In June, we saw Babe Wine take to the streets of Brooklyn, with their baby pink socially distanced truck, offering free manicures to New Yorkers – and much welcomed TLC. The founder, Josh Ostovsky – the man behind the popular Instagram account “The Fat Jewish” – came up with the idea. It was designed to be a one-off experience, but the brand is now brainstorming additional locations, due to the huge amount of PR and social traction received – and lines seen around the block. This proves the huge demand for safe, real-world experiences and is hopefully a sign of what’s to come from brands.

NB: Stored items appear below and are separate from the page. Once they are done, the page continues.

(* ===== verification/Expression.v ===== *)
(** * The bounded expression language (crates/pipeline-ir/src/expression.rs)

    Typed parameter values, the expression tree, its resource limits, the lexer,
    the recursive-descent parser, the structural validator and the evaluator
    with secret taint.  A parser step that would index past the token vector is
    the value [Panic]; a recursion that runs out of fuel is [Diverge]; the
    theorems show neither is ever produced. *)

From stdpp Require Import base gmap list strings pretty.
From Stdlib Require Import Ascii ZArith Lia.
From S2P Require Import Prelude Text.

Open Scope Z_scope.

(** ** Data *)

Inductive ParameterValue : Type :=
| PBool (b : bool)
| PInteger (z : Z)
| PString (s : string).

#[export] Instance ParameterValue_eq_dec : EqDecision ParameterValue.
Proof. solve_decision. Defined.

Definition type_name (v : ParameterValue) : string :=
  match v with
  | PBool _ => "boolean"
  | PInteger _ => "integer"
  | PString _ => "string"
  end.

Inductive Expression : Type :=
| Literal (v : ParameterValue)
| EParameter (name : string)
| Not (e : Expression)
| Equal (l r : Expression)
| NotEqual (l r : Expression)
| And (l r : Expression)
| Or (l r : Expression)
| Add (l r : Expression).

#[export] Instance Expression_eq_dec : EqDecision Expression.
Proof. solve_decision. Defined.

Record ExpressionLimits := {
  max_source_bytes : Z;
  max_nodes : Z;
  max_depth : Z;
  max_string_bytes : Z;
  max_operations : Z
}.

Definition default_limits : ExpressionLimits := {|
  max_source_bytes := 16 * 1024;
  max_nodes := 128;
  max_depth := 16;
  max_string_bytes := 4 * 1024;
  max_operations := 128
|}.

Inductive ExpressionErrorCode : Type :=
| SourceLimit
| Syntax
| UnknownContext
| NodeLimit
| DepthLimit
| StringLimit
| OperationLimit
| MissingParameter
| TypeMismatch
| IntegerOverflow.

#[export] Instance ExpressionErrorCode_eq_dec : EqDecision ExpressionErrorCode.
Proof. solve_decision. Defined.

(** [{:?}] of the derived [Debug]: the variant's name. *)
Definition code_name (c : ExpressionErrorCode) : string :=
  match c with
  | SourceLimit => "SourceLimit"
  | Syntax => "Syntax"
  | UnknownContext => "UnknownContext"
  | NodeLimit => "NodeLimit"
  | DepthLimit => "DepthLimit"
  | StringLimit => "StringLimit"
  | OperationLimit => "OperationLimit"
  | MissingParameter => "MissingParameter"
  | TypeMismatch => "TypeMismatch"
  | IntegerOverflow => "IntegerOverflow"
  end.

Record ExpressionError := ExprError {
  err_code : ExpressionErrorCode;
  err_offset : Z;
  err_message : string
}.

#[export] Instance ExpressionError_eq_dec : EqDecision ExpressionError.
Proof. solve_decision. Defined.

(** [impl Display for ExpressionError]. *)
Definition expression_error_display (e : ExpressionError) : string :=
  code_name (err_code e) +:+ " at byte " +:+ fmt_z (err_offset e) +:+ ": "
  +:+ err_message e.

Record EvaluatedValue := Evaluated {
  ev_value : ParameterValue;
  ev_secret : bool
}.

#[export] Instance EvaluatedValue_eq_dec : EqDecision EvaluatedValue.
Proof. solve_decision. Defined.

(** ** Structural validation *)

Definition depth_message (lim : ExpressionLimits) : string :=
  "expression depth exceeds " +:+ fmt_z (max_depth lim).
Definition node_message (lim : ExpressionLimits) : string :=
  "expression node count exceeds " +:+ fmt_z (max_nodes lim).
Definition string_message (lim : ExpressionLimits) : string :=
  "expression string exceeds " +:+ fmt_z (max_string_bytes lim) +:+ " bytes".
Definition operation_message (lim : ExpressionLimits) : string :=
  "expression operation count exceeds " +:+ fmt_z (max_operations lim).

Definition is_parameter_byte (c : ascii) : bool :=
  is_ascii_alphanumeric c || one_of ["_"; "-"]%char c.

Definition validate_parameter_name (name : string) : result ExpressionError () :=
  check (is_empty name || negb (all_bytes is_parameter_byte name))
    (ExprError Syntax 0
      "parameter name must contain only ASCII letters, digits, underscore, or hyphen").

(** The inner [walk] of [validate_expression]; the two [&mut usize] counters are
    threaded as the pair (nodes, operations). *)
Fixpoint walk (e : Expression) (lim : ExpressionLimits) (depth : Z) (st : Z * Z) :
    result ExpressionError (Z * Z) :=
  check (max_depth lim <? depth) (ExprError DepthLimit 0 (depth_message lim)) ;;
  let nodes := sat_add (fst st) 1 in
  check (max_nodes lim <? nodes) (ExprError NodeLimit 0 (node_message lim)) ;;
  let st := (nodes, snd st) in
  let bump (st : Z * Z) := (fst st, sat_add (snd st) 1) in
  st ← match e with
       | Literal (PString value) =>
           check (max_string_bytes lim <? slen value)
             (ExprError StringLimit 0 (string_message lim)) ;;
           Ok st
       | Literal _ => Ok st
       | EParameter name => validate_parameter_name name ;; Ok st
       | Not value => walk value lim (depth + 1) (bump st)
       | Equal l r | NotEqual l r | And l r | Or l r | Add l r =>
           st ← walk l lim (depth + 1) (bump st);
           walk r lim (depth + 1) st
       end;
  check (max_operations lim <? snd st)
    (ExprError OperationLimit 0 (operation_message lim)) ;;
  Ok st.

Definition validate_expression (e : Expression) (lim : ExpressionLimits) :
    result ExpressionError () :=
  walk e lim 0 (0, 0) ;; Ok tt.

(** ** Tokens and lexer *)

Inductive TokenKind : Type :=
| TBool (b : bool)
| TInteger (z : Z)
| TString (s : string)
| TParameter (name : string)
| TNot
| TEqual
| TNotEqual
| TAnd
| TOr
| TAdd
| TLeftParen
| TRightParen
| TEnd.

#[export] Instance TokenKind_eq_dec : EqDecision TokenKind.
Proof. solve_decision. Defined.

Record Token := MkToken { kind : TokenKind; offset : Z }.

(** What a run of the lexer or parser may end in besides a value. *)
Inductive fault : Type :=
| Fail (e : ExpressionError)
| Panic
| Diverge.

Definition fail {A} (c : ExpressionErrorCode) (o : Z) (m : string) : result fault A :=
  Err (Fail (ExprError c o m)).

(** [Lexer::integer]: [rest] is [self.remaining()] and [start] the offset; the
    result is the value and the number of bytes consumed. *)
Definition lex_integer (start : Z) (rest : string) : result fault (Z * nat) :=
  let sign := match rest with String "-" _ => 1%nat | _ => O end in
  let digits := span_len is_ascii_digit (sdrop sign rest) in
  if Nat.eqb digits 0 then
    fail Syntax start "minus must be followed by an integer"
  else
    match parse_i64 (stake (sign + digits) rest) with
    | Some z => Ok (z, (sign + digits)%nat)
    | None =>
        fail IntegerOverflow start "integer literal is outside signed 64-bit range"
    end.

(** The character an escape denotes. *)
Definition unescape (ch : string) : option string :=
  if String.eqb ch (schar dquote) then Some (schar dquote)
  else if String.eqb ch (schar backslash) then Some (schar backslash)
  else if String.eqb ch "n" then Some (schar newline)
  else if String.eqb ch "r" then Some (schar carriage_return)
  else if String.eqb ch "t" then Some (schar tab)
  else None.

(** The loop of [Lexer::string] over the remaining characters: [start] is the
    offset of the opening quote, [off] the current offset, [value] the text so
    far.  Returns the text and the offset after the closing quote. *)
Fixpoint lex_string_loop (lim : ExpressionLimits) (start off : Z) (value : string)
    (cs : list string) : result fault (string * Z) :=
  match cs with
  | [] => fail Syntax start "unterminated string literal"
  | character :: cs =>
      let off := off + slen character in
      if String.eqb character (schar dquote) then Ok (value, off)
      else if String.eqb character (schar backslash) then
        match cs with
        | [] => fail Syntax off "unterminated string escape"
        | escaped :: cs =>
            let off := off + slen escaped in
            match unescape escaped with
            | Some c =>
                if max_string_bytes lim <? slen (value +:+ c) then
                  fail StringLimit start (string_message lim)
                else lex_string_loop lim start off (value +:+ c) cs
            | None => fail Syntax (off - slen escaped) "unsupported string escape"
            end
        end
      else if String.eqb character (schar newline)
              || String.eqb character (schar carriage_return) then
        fail Syntax (off - slen character)
          "literal newline is not allowed in expression strings"
      else if max_string_bytes lim <? slen (value +:+ character) then
        fail StringLimit start (string_message lim)
      else lex_string_loop lim start off (value +:+ character) cs
  end.

(** [Lexer::string]: [rest] starts at the opening quote. *)
Definition lex_string (lim : ExpressionLimits) (start : Z) (rest : string) :
    result fault (string * nat) :=
  '(value, off) ← lex_string_loop lim start (start + 1) EmptyString (chars (sdrop 1 rest));
  Ok (value, Z.to_nat (off - start)).

Definition is_identifier_byte (c : ascii) : bool :=
  is_ascii_alphanumeric c || one_of ["_"; "-"; "."]%char c.

(** [Lexer::identifier]. *)
Definition lex_identifier (start : Z) (rest : string) : result fault (TokenKind * nat) :=
  let n := span_len is_identifier_byte rest in
  let identifier := stake n rest in
  if String.eqb identifier "true" then Ok (TBool true, n)
  else if String.eqb identifier "false" then Ok (TBool false, n)
  else match strip_prefix "parameters." identifier with
  | None =>
      fail UnknownContext start "only the parameters.<name> context is available"
  | Some name =>
      match validate_parameter_name name with
      | Ok _ => Ok (TParameter name, n)
      | Err e => fail (err_code e) start (err_message e)
      end
  end.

Experiential digital moments have undoubtedly served us well these last few months and will continue to do so in the future. However, as people step back into the real world, brands should relish this chance to deliver unique creative moments to capture the hearts and minds of those craving life beyond the screen.

Taking this on board, the approach to briefing for great experiential ideas is this:

  • Keep the brief focused on the business problem – stay media neutral and avoid getting prescriptive 
  • Ask heretical questions about your brand and business challenge. Encourage your team to be brave and open-minded to do the same. Instil the mentality that no idea is a bad idea
  • Seek out productive tension. Tension makes people pay attention, especially in today’s crowded market. In a tedious world of routine, it pays to be different    
  • Never be afraid to think big and push the boundaries. Experiential is meant to leave a lasting impression so constantly test yourself, your team and the limits of your creativity
  • Analog and digital are not concepts that should be considered in a dichotomized way. They must and should coexist
  • Be agile. The future belongs to the fast

For brands looking to cut through and build relationships in this ever-changing world, the brand experience marketing agency must not forget that experience is everything.

Experiential needs a more holistic treatment to reveal its full potential. It’s isn’t dead, it’s just being redefined.

This article first appeared in Campaign US and UK.